§ **Supplied data**
(** C4, as the code has it: when every update of the call reports no change
    (and no reply is pending in the pipes), the call adds no name to the
    updated set.  The version is incremented exactly when a distributed
    manager returns with a non-empty updated set, whether the set grew in
    this call or was non-empty before it; the local manager never
    increments. *)
Theorem no_change_spec m w batch m' w' r :
  on_experiences m w batch = (m', w', r) →
  no_pending w →
  reports_no_change (new_events w w') →
  updated (base m') = updated (base m) ∧
  version (base m') =
    (if has_version_test m && is_Ok r then bumped (base m)
     else version (base m)) ∧
  (version (base m') ≠ version (base m) → updated (base m) ≠ ∅).
Proof.
  intros H Hnp Hno. apply on_experiences_spec in H as (_ & _ & Hv & _ & Hq).
  specialize (Hq (no_pending_quiet _ Hnp) Hno).
  split; [done|]. unfold version, bumped. rewrite Hv, Hq. split; [done|].
  destruct (has_version_test m && is_Ok r); [|done].
  by destruct (decide (updated (base m) = ∅)).
Qed.

Lemma mn_partition_unknown batch (p2t : list (string * string)) k : ∀ acc,
  k ∈ @dict_keys ExperienceSet batch → dict_get k p2t = None →
  ∃ k', mn_partition batch p2t acc = Raise (KeyError k') ∧
        k' ∈ dict_keys batch ∧ dict_get k' p2t = None.
Proof.
  unfold dict_keys.
  induction batch as [|[n exp] rest IH]; intros acc Hk Hnone; simpl.
  - by apply elem_of_nil in Hk.
  - destruct (dict_get n p2t) as [t|] eqn:Hn.
    + apply elem_of_cons in Hk as [Hk|Hk];
        [simpl in Hk; subst k; rewrite Hn in Hnone; discriminate Hnone|].
      destruct (defaultdict_get [] t acc) as [body by_dest].
      destruct (IH (dict_set t (dict_set n exp body) by_dest) Hk Hnone)
        as (k' & -> & Hk' & Hd).
      exists k'. split; [done|]. split; [by apply list_elem_of_further|done].
    + exists n. split; [done|]. split; [apply list_elem_of_here|done].
Qed.

(** C5, as the code has it: a key of the batch that the local manager does
    not manage, or that the multi-node manager's assignment table does not
    contain, makes [on_experiences] raise the [KeyError] of the failed
    dictionary subscript; the multi-node manager has then sent nothing and
    changed nothing. *)
Theorem unknown_key_raises_KeyError b
    (mn : @MultiNodePolicyManager ExperienceSet PolicyState) w batch k :
  k ∈ dict_keys batch →
  (k ∉ dom (policy_dict b) →
   ∃ k', (on_experiences (Local b) w batch).2 = Raise (KeyError k') ∧
         k' ∈ dict_keys batch ∧ k' ∉ dom (policy_dict b)) ∧
  (dict_get k (mn_policy2trainer mn) = None →
   ∃ k', on_experiences (MultiNode mn) w batch
           = (MultiNode mn, w, Raise (KeyError k')) ∧
         k' ∈ dict_keys batch ∧ dict_get k' (mn_policy2trainer mn) = None).
Proof.
  intros Hk. split.
  - intros Hnot. simpl. unfold local_on_experiences.
    destruct (local_loop_outcome batch b []) as [[HF _]|(k' & Hk' & Hd & Hr)].
    + rewrite Forall_forall in HF. by destruct (Hnot (HF k Hk)).
    + exists k'. destruct (local_loop batch b []) as [[b' evs] r].
      simpl in *. by subst.
  - intros Hnone. simpl. unfold mn_on_experiences.
    destruct (mn_partition_unknown batch (mn_policy2trainer mn) k [] Hk Hnone)
      as (k' & -> & Hk' & Hd).
    by exists k'.
Qed.

(** Where the local manager has no version test, the multi-node manager has
    one: a call that returns after some update reported a change has
    incremented the version by exactly 1. *)
Lemma mn_change_increments (mn : @MultiNodePolicyManager ExperienceSet PolicyState)
    w batch mn' w' :
  mn_on_experiences mn w batch = (mn', w', Ok ()) →
  reports_change (new_events w w') →
  _version (mn_base mn') = (_version (mn_base mn) + 1)%Z.
Proof.
  intros H Hch.
  apply mn_on_experiences_spec in H
    as (_ & _ & Hv & delta & Htr & _ & _ & _ & Hne).
  rewrite (new_events_app _ _ _ Htr) in Hch. specialize (Hne eq_refl Hch).
  simpl in Hv. by rewrite decide_False in Hv.
Qed.

(** The multi-node manager partitions as the specification says: a [TRAIN]
    command goes only to a trainer with at least one entry in the batch,
    and carries only entries of the batch for policies assigned to it. *)
Lemma mn_train_only_where_needed
    (mn : @MultiNodePolicyManager ExperienceSet PolicyState) w batch mn' w' r :
  mn_on_experiences mn w batch = (mn', w', r) →
  ∀ t msg, EvSend t msg ∈ new_events w w' →
    ∃ exps, msg = Train exps ∧ exps ≠ [] ∧
      ∀ n, n ∈ dict_keys exps →
        n ∈ dict_keys batch ∧ dict_get n (mn_policy2trainer mn) = Some t.
Proof.
  intros H.
  apply mn_on_experiences_spec in H
    as (_ & _ & _ & delta & Htr & _ & Hsend & _).
  by rewrite (new_events_app _ _ _ Htr).
Qed.

End Properties.

(** * The scenario: evaluations, counterexamples and instances *)

Import Scenario.

Ltac no_event H :=
  repeat (apply elem_of_cons in H as [H|H]; [discriminate H|]);
  by apply elem_of_nil in H.

(** The explicit managers of the scenario are the constructed ones. *)
Lemma local_fresh_constructed :
  construct (LocalArgs policies) empty_world = (empty_world, Ok local_fresh).
Proof. vm_compute. reflexivity. Qed.

Lemma mp_fresh_constructed :
  construct (MultiProcessArgs policies policy2trainer create_policy_func_dict)
            empty_world = (mp_world, Ok mp_fresh).
Proof. vm_compute. reflexivity. Qed.

Lemma mn_fresh_constructed :
  construct (MultiNodeArgs policies policy2trainer "group") cluster
  = (mn_world, Ok mn_fresh).
Proof. vm_compute. reflexivity. Qed.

§ **Brief**
In the entries above, one line contains "(k ∉ dom (policy_dict b) →" and another contains "mn) w batch". Reproduce exactly those two lines and the lines between them, nothing else.

§ **Answer to this problem**
  (k ∉ dom (policy_dict b) →
   ∃ k', (on_experiences (Local b) w batch).2 = Raise (KeyError k') ∧
         k' ∈ dict_keys batch ∧ k' ∉ dom (policy_dict b)) ∧
  (dict_get k (mn_policy2trainer mn) = None →
   ∃ k', on_experiences (MultiNode mn) w batch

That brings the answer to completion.